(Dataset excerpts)
=== Begin Enclosure ===

(* ===== verification/ApprovalActions.v ===== *)
(** * Decisions on requests (approvals/approval_actions.py,
    approvals/service.py, content_generation/revisions.py,
    workflows/nodes/approval.py)

    What an intent does to a request: approval with its publication, revision
    with its regenerated content, rejection; and the resumption of the node of
    a workflow that waits for it. *)
From S2P Require Import Prelude PyStr Json Calendar Tables RunModels NodeIndex Nodes Inbox Webhooks.
From S2P Require Import Accounts Providers Variants Publishing Publisher Settings Approvals ApprovalCards ApprovalOutbound.

Module ApprovalActions.
Import Models Inbox Nodes Providers Variants Settings Approvals ApprovalCards ApprovalOutbound.
Local Open Scope string_scope.
Local Open Scope list_scope.
Local Open Scope Z_scope.

Definition PREFERENCES_KEY : string := "preferences.content_outcomes".

(** [v + 1] *)
Definition plus_one (v : json) : option json :=
  match v with
  | JInt z => Some (JInt (z + 1))
  | JBool b => Some (JInt (if b then 2 else 1))
  | _ => None
  end.

(** The entry of a platform and tone with one more outcome; [None] when the
    code raises. *)
Definition counted_entry (outcome : string) (entry : dict json) : option (dict json) :=
  n ← plus_one (default (JInt 0) (Dict.get outcome entry));
  let entry := Dict.set outcome n entry in
  total ← plus_one (default (JInt 0) (Dict.get "total" entry));
  Some (Dict.set "total" total entry).

Definition no_outcomes : dict json := [("approve", JInt 0); ("revise", JInt 0); ("reject", JInt 0); ("total", JInt 0)].

(** What the dashboard shows of a request. *)
Record ApprovalRequestResponse := {
  rr_request : ApprovalRequest;
  rr_risk_label : option string;
  rr_messages : list ApprovalMessage;
}.

Section actions.
Context (env : ApprovalEnv).

Notation utc_now := (utc_now env).

(** ** service.py *)

Definition list_messages (request_id : string) (w : World) : list ApprovalMessage :=
  List.filter (λ m, bool_decide (am_approval_request_id m = request_id)) (ap_messages w).

Definition request_or_404 (tenant_id request_id : string) : M World ApprovalRequest :=
  w ← get_state;
  match get_request tenant_id request_id (store w) with
  | Some r => mret r
  | None => raise (HTTPException 404 "Approval request not found")
  end.

Definition get_request_detail (tenant_id request_id : string) : M World ApprovalRequestResponse :=
  r ← request_or_404 tenant_id request_id;
  w ← get_state;
  let risk_label := Json.getn "risk_label" (ar_response_payload_json r) in
  mret {| rr_request := r; rr_risk_label := if Json.truthy risk_label then Some (Json.str risk_label) else None;
          rr_messages := list_messages (ar_id r) w |}.

(** ** revisions.py *)

Fixpoint uuids_of (items : list string) : result (list string) :=
  match items with
  | [] => Ok []
  | item :: items' =>
      if negb (PyStr.truthy item) then uuids_of items'
      else match Publisher.ev_uuid_of_text (ae_publisher env) item with
           | Some u => us ← uuids_of items'; Ok (u :: us)
           | None => Raise (ValueError "badly formed hexadecimal UUID string")
           end
  end.

Definition regenerate_with_feedback (tenant_id job_id feedback : string) (requested_by_user_id : option string)
    (source_channel : string) : M World string :=
  job ← content_job_or_404 tenant_id job_id;
  _ ← modify (λ w, w <| ap_content_revisions ::= λ l, l ++
        [{| cr_tenant_id := tenant_id; cr_content_job_id := cj_id job; cr_revision_number := 1;
            cr_feedback := feedback; cr_source_channel := source_channel; cr_status := "processing";
            cr_requested_by_user_id := requested_by_user_id;
            cr_diff_summary := Some "Regenerated copy using provided feedback";
            cr_revision_payload := [("feedback", JStr feedback)] |}] |>);
  social_account_ids ← lift (uuids_of (cj_target_social_account_ids job));
  ae_generate env tenant_id (cj_content_plan_id job) feedback (cj_id job) social_account_ids.

(** ** approval_actions.py *)

(** The settings with the outcome counted; [None] when the code raises. *)
Definition preference_settings (plan : ContentPlan) (outcome : string) (s : dict string) : option (dict string) :=
  let key := PyStr.join "," (PyStr.sorted (cp_target_platforms plan)) +:+ "|" +:+ cp_tone plan in
  match default (JObj []) (ae_loads env (default "{}" (Dict.get PREFERENCES_KEY s))) with
  | JObj prefs =>
      match default (JObj no_outcomes) (Dict.get key prefs) with
      | JObj entry =>
          entry ← counted_entry outcome entry;
          Some (Dict.set PREFERENCES_KEY (ae_dumps env (JObj (Dict.set key (JObj entry) prefs))) s)
      | _ => None
      end
  | _ => None
  end.

Definition counted_settings (tenant_id content_job_id outcome : string) (w : World) : option (dict string) :=
  job ← find_job tenant_id content_job_id w;
  plan ← ae_plan env tenant_id (cj_content_plan_id job);
  tenant ← get_tenant tenant_id (ap_tenants w);
  preference_settings plan outcome (tn_settings tenant).

(** An exception is swallowed, and nothing is written before the last step. *)
Definition record_preference (tenant_id content_job_id outcome : string) : M World unit :=
  w ← get_state;
  match counted_settings tenant_id content_job_id outcome w with
  | Some s => on_tenants (assign_tenant tenant_id (λ t, t <| tn_settings := s |>))
  | None => mret ()
  end.

Definition record_callback_failure (request_id : option string) (callback_data reason : string) : M World unit :=
  match request_id with
  | Some id =>
      _ ← assign_request id (λ r, r <| ar_callback_verification_failures ::= Z.add 1 |>
                                    <| ar_callback_last_error := Some reason |>);
      _ ← create_message
            {| am_approval_request_id := id; am_direction := "inbound"; am_channel := "telegram";
               am_provider_message_id := None; am_message_type := "callback_failure"; am_raw_text := Some callback_data;
               am_parsed_intent := "unknown"; am_intent_confidence := 0; am_user_feedback := None;
               am_payload := [("callback_data", JStr callback_data); ("error", JStr reason)] |};
      request ← the_request id;
      audit (Some (ar_tenant_id request)) "approvals.telegram_callback_failed" (Some id)
        "Telegram callback verification failed" [("error", JStr reason)] (Some "failed")
  | None =>
      audit None "approvals.telegram_callback_failed" None
        "Telegram callback verification failed without resolvable request"
        [("error", JStr reason); ("callback_data", JStr callback_data)] (Some "failed")
  end.

(** [list(payload.get("platforms", []))], which has to be texts. *)
Definition platforms_of (payload : dict json) : result (list string) :=
  items ← iterate (default (JArr []) (Dict.get "platforms" payload));
  match mapM (λ v, match v with JStr s => Some s | _ => None end) items with
  | Some l => Ok l
  | None => Raise (ValidationError "Input should be a valid string")
  end.

(** [datetime.fromisoformat(value) if isinstance(value, str) else None] *)
Definition scheduled_of (payload : dict json) : result (option datetime) :=
  match Dict.get "scheduled_for" payload with
  | Some (JStr s) => match ae_fromisoformat env s with
                     | Some d => Ok (Some d)
                     | None => Raise (ValueError ("Invalid isoformat string: '" +:+ s +:+ "'"))
                     end
  | _ => Ok None
  end.

Definition resend_request (tenant_id request_id : string) : M World string :=
  request ← request_or_404 tenant_id request_id;
  let no_job := raise (HTTPException 422 "Approval request has no content job") in
  if String.eqb (ar_approval_type request) "asset" then
    match ar_content_job_id request with
    | None => no_job
    | Some job => send_for_approval env tenant_id job (Some (ar_recipient request)) [] true
    end
  else if String.eqb (ar_approval_type request) "publish" then
    match ar_content_job_id request with
    | None => no_job
    | Some job =>
        platforms ← lift (platforms_of (ar_response_payload_json request));
        scheduled_for ← lift (scheduled_of (ar_response_payload_json request));
        send_publish_for_approval env tenant_id job platforms scheduled_for (Some (ar_recipient request))
    end
  else if String.eqb (ar_approval_type request) "topic" && PyStr.opt_truthy (ar_related_entity_id request) then
    match Publisher.ev_uuid_of_text (ae_publisher env) (or_empty (ar_related_entity_id request)) with
    | Some candidate => send_topic_for_approval env tenant_id candidate (Some (ar_recipient request))
    | None => raise (ValueError "badly formed hexadecimal UUID string")
    end
  else raise (HTTPException 422 "Approval request type cannot be resent").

=== End Enclosure ===

Task prompt => The answer must consist of every line from the data that holds the string "Publisher".

Output of the task =>
From S2P Require Import Accounts Providers Variants Publishing Publisher Settings Approvals ApprovalCards ApprovalOutbound.
      else match Publisher.ev_uuid_of_text (ae_publisher env) item with
    match Publisher.ev_uuid_of_text (ae_publisher env) (or_empty (ar_related_entity_id request)) with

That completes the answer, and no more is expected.